Lemma account_value_skips metric fams rest :
  metric ∉ name <$> fams ->
  account_value metric (fams ++ rest) = account_value metric rest.
Proof.
  intros Hnot. unfold account_value. rewrite filter_app.
  replace (filter (fun family => name family = metric) fams)
    with (@nil GaugeMetricFamily);
    [reflexivity|].
  symmetry. induction fams as [|fam fams IH]; [reflexivity|].
  rewrite fmap_cons in Hnot. apply not_elem_of_cons in Hnot as [Hne Hnot].
  rewrite filter_cons. destruct (decide (name fam = metric)); [congruence|]. auto.
Qed.

(** C5. The four account-level families carry the sum of [Metrics.size_bytes]
    over the containers, the sum of [Metrics.deleted_size_bytes], the sum of the
    two, and that plus the sums of [Metrics.snapshot_size_bytes] and
    [Metrics.version_size_bytes]. For a single container of 1,048,576,000 active
    and 524,288,000 deleted bytes the total with deleted is
    1,572,864,000. *)
Theorem account_rollups_are_sums account group
    (containers_data : gmap string ContainerMetrics) :
  let yielded := metric_families account group containers_data in
  account_value "azure_storage_account_total_size_bytes" yielded
    = Some (sum_of Metrics.size_bytes containers_data)
  /\ account_value "azure_storage_account_total_deleted_size_bytes" yielded
    = Some (sum_of Metrics.deleted_size_bytes containers_data)
  /\ account_value "azure_storage_account_total_size_with_deleted_bytes" yielded
    = Some (sum_of Metrics.size_bytes containers_data
            + sum_of Metrics.deleted_size_bytes containers_data)
  /\ account_value "azure_storage_account_total_size_all_bytes" yielded
    = Some (sum_of Metrics.size_bytes containers_data
            + sum_of Metrics.deleted_size_bytes containers_data
            + sum_of Metrics.snapshot_size_bytes containers_data
            + sum_of Metrics.version_size_bytes containers_data)
  /\ forall container_name blobs deleted_blobs snapshots snapshot_bytes
            versions version_bytes,
       account_value "azure_storage_account_total_size_with_deleted_bytes"
         (metric_families account group
            {[ container_name :=
                 {| Metrics.size_bytes := 1048576000;
                    Metrics.blob_count := blobs;
                    Metrics.deleted_size_bytes := 524288000;
                    Metrics.deleted_blob_count := deleted_blobs;
                    Metrics.snapshot_size_bytes := snapshot_bytes;
                    Metrics.snapshot_count := snapshots;
                    Metrics.version_size_bytes := version_bytes;
                    Metrics.version_count := versions |} ]})
       = Some 1572864000.
Proof.
  assert (forall data : gmap string ContainerMetrics,
    let yielded := metric_families account group data in
    account_value "azure_storage_account_total_size_bytes" yielded
      = Some (sum_of Metrics.size_bytes data)
    /\ account_value "azure_storage_account_total_deleted_size_bytes" yielded
      = Some (sum_of Metrics.deleted_size_bytes data)
    /\ account_value "azure_storage_account_total_size_with_deleted_bytes" yielded
      = Some (sum_of Metrics.size_bytes data + sum_of Metrics.deleted_size_bytes data)
    /\ account_value "azure_storage_account_total_size_all_bytes" yielded
      = Some (sum_of Metrics.size_bytes data + sum_of Metrics.deleted_size_bytes data
              + sum_of Metrics.snapshot_size_bytes data
              + sum_of Metrics.version_size_bytes data)) as Hsums.
  { intros data yielded. subst yielded. unfold metric_families.
    pose proof (loop_names account group (map_to_list data) before_loop eq_refl)
      as Hnames.
    destruct (loop_totals account group (map_to_list data) before_loop)
      as (H1 & H2 & H3 & H4).
    cbn [before_loop totals total_size total_deleted_size total_snapshot_size
         total_version_size] in H1, H2, H3, H4.
    rewrite !sum_of_items.
    rewrite !account_value_skips
      by (rewrite Hnames; apply (bool_decide_unpack _); vm_compute; exact I).
    unfold account_value, account_families. cbn.
    rewrite H1, H2, H3, H4. repeat split; do 2 f_equal; lia. }
  cbn zeta in *. destruct (Hsums containers_data) as (H1 & H2 & H3 & H4).
  repeat split; try assumption.
  intros.
  match goal with |- account_value _ (metric_families _ _ ?data) = _ =>
    destruct (Hsums data) as (_ & _ & -> & _)
  end.
  unfold sum_of. rewrite !map_fold_singleton. reflexivity.
Qed.
(** The scenario of the specification, end to end: a container of 100
    active and 50 deleted blobs of 10 MiB each is scanned, and the scan's
    result is projected. *)
Example logs_scenario :
  let client : Scanner.ContainerClient :=
    fun _ =>
      ScannerSpec.paged
        (replicate 100 (ScannerSpec.active_blob 10485760)
         ++ replicate 50 (ScannerSpec.deleted_blob 10485760))
        Scanner.Exhausted in
  let scanned :=
    (Scanner.process_single_container
       {| Scanner.max_blobs_per_container := 0; Scanner.use_sampling := false |}
       "logs" client).1 in
  scanned
  = Returned ("logs"%string,
              {| Metrics.size_bytes := 1048576000; Metrics.blob_count := 100;
                 Metrics.deleted_size_bytes := 524288000;
                 Metrics.deleted_blob_count := 50;
                 Metrics.snapshot_size_bytes := 0; Metrics.snapshot_count := 0;
                 Metrics.version_size_bytes := 0; Metrics.version_count := 0 |})
  /\ match scanned with
     | Returned (name, metrics) =>
         account_value "azure_storage_account_total_size_with_deleted_bytes"
           (metric_families "account" "group" {[ name := metrics ]})
         = Some 1572864000
     | Raised _ => False
     end.
Proof. split; vm_compute; reflexivity. Qed.

End ProjectorFacts.

(** ** More about the scanner *)
Section ScannerMore.
Import Scanner ScannerSpec ScannerLaws.



Lemma sums_permutation class blobs1 blobs2 :
  blobs1 ≡ₚ blobs2 -> sums class blobs1 = sums class blobs2.
Proof.
  intros Hperm.
  assert (forall bucket,
    count_in class bucket blobs1 = count_in class bucket blobs2
    /\ bytes_in class bucket blobs1 = bytes_in class bucket blobs2) as Heq.
  { intros bucket. induction Hperm as [|x l l' _ IH|x y l|l l' l'' _ IH1 _ IH2].
    - split; reflexivity.
    - rewrite !count_in_cons, !bytes_in_cons. destruct IH as [-> ->]. split; reflexivity.
    - rewrite !count_in_cons, !bytes_in_cons. split; lia.
    - destruct IH1 as [-> ->]. exact IH2. }
  unfold sums. f_equal; apply Heq.
Qed.








(** X4. The order in which a complete listing yields its records does
    not matter: two listings without failure that hold the same records,
    scanned without a limit, give the same metrics. *)
Theorem listing_order_is_irrelevant cfg container_name client1 client2 :
  max_blobs_per_container cfg <= 0 ->
  failure (client1 full_include) = None ->
  failure (client2 full_include) = None ->
  yielded (client1 full_include) ≡ₚ yielded (client2 full_include) ->
  (process_single_container cfg container_name client1).1
  = (process_single_container cfg container_name client2).1.
Proof.
  intros Hlimit Hok1 Hok2 Hperm.
  rewrite !process_single_container_unfold.
  rewrite !scan_all_run, Hok1, Hok2 by (left; exact Hlimit).
  cbn [counters events fst]. rewrite !tally_sums, !plus_zero_l.
  now rewrite (sums_permutation classify _ _ Hperm).
Qed.

Lemma yielded_paged blobs : yielded (paged blobs Exhausted) = blobs.
Proof. induction blobs as [|blob blobs IH]; [reflexivity|]. cbn. now rewrite IH. Qed.

Lemma failure_paged blobs : failure (paged blobs Exhausted) = None.
Proof. induction blobs as [|blob blobs IH]; [reflexivity|exact IH]. Qed.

What you are asked to do: Each line from the one containing "failure (client2 full_include) = None ->" to the close of the records must appear in the output exactly, and no other line.

Result of this exercise:
  failure (client2 full_include) = None ->
  yielded (client1 full_include) ≡ₚ yielded (client2 full_include) ->
  (process_single_container cfg container_name client1).1
  = (process_single_container cfg container_name client2).1.
Proof.
  intros Hlimit Hok1 Hok2 Hperm.
  rewrite !process_single_container_unfold.
  rewrite !scan_all_run, Hok1, Hok2 by (left; exact Hlimit).
  cbn [counters events fst]. rewrite !tally_sums, !plus_zero_l.
  now rewrite (sums_permutation classify _ _ Hperm).
Qed.

Lemma yielded_paged blobs : yielded (paged blobs Exhausted) = blobs.
Proof. induction blobs as [|blob blobs IH]; [reflexivity|]. cbn. now rewrite IH. Qed.

Lemma failure_paged blobs : failure (paged blobs Exhausted) = None.
Proof. induction blobs as [|blob blobs IH]; [reflexivity|exact IH]. Qed.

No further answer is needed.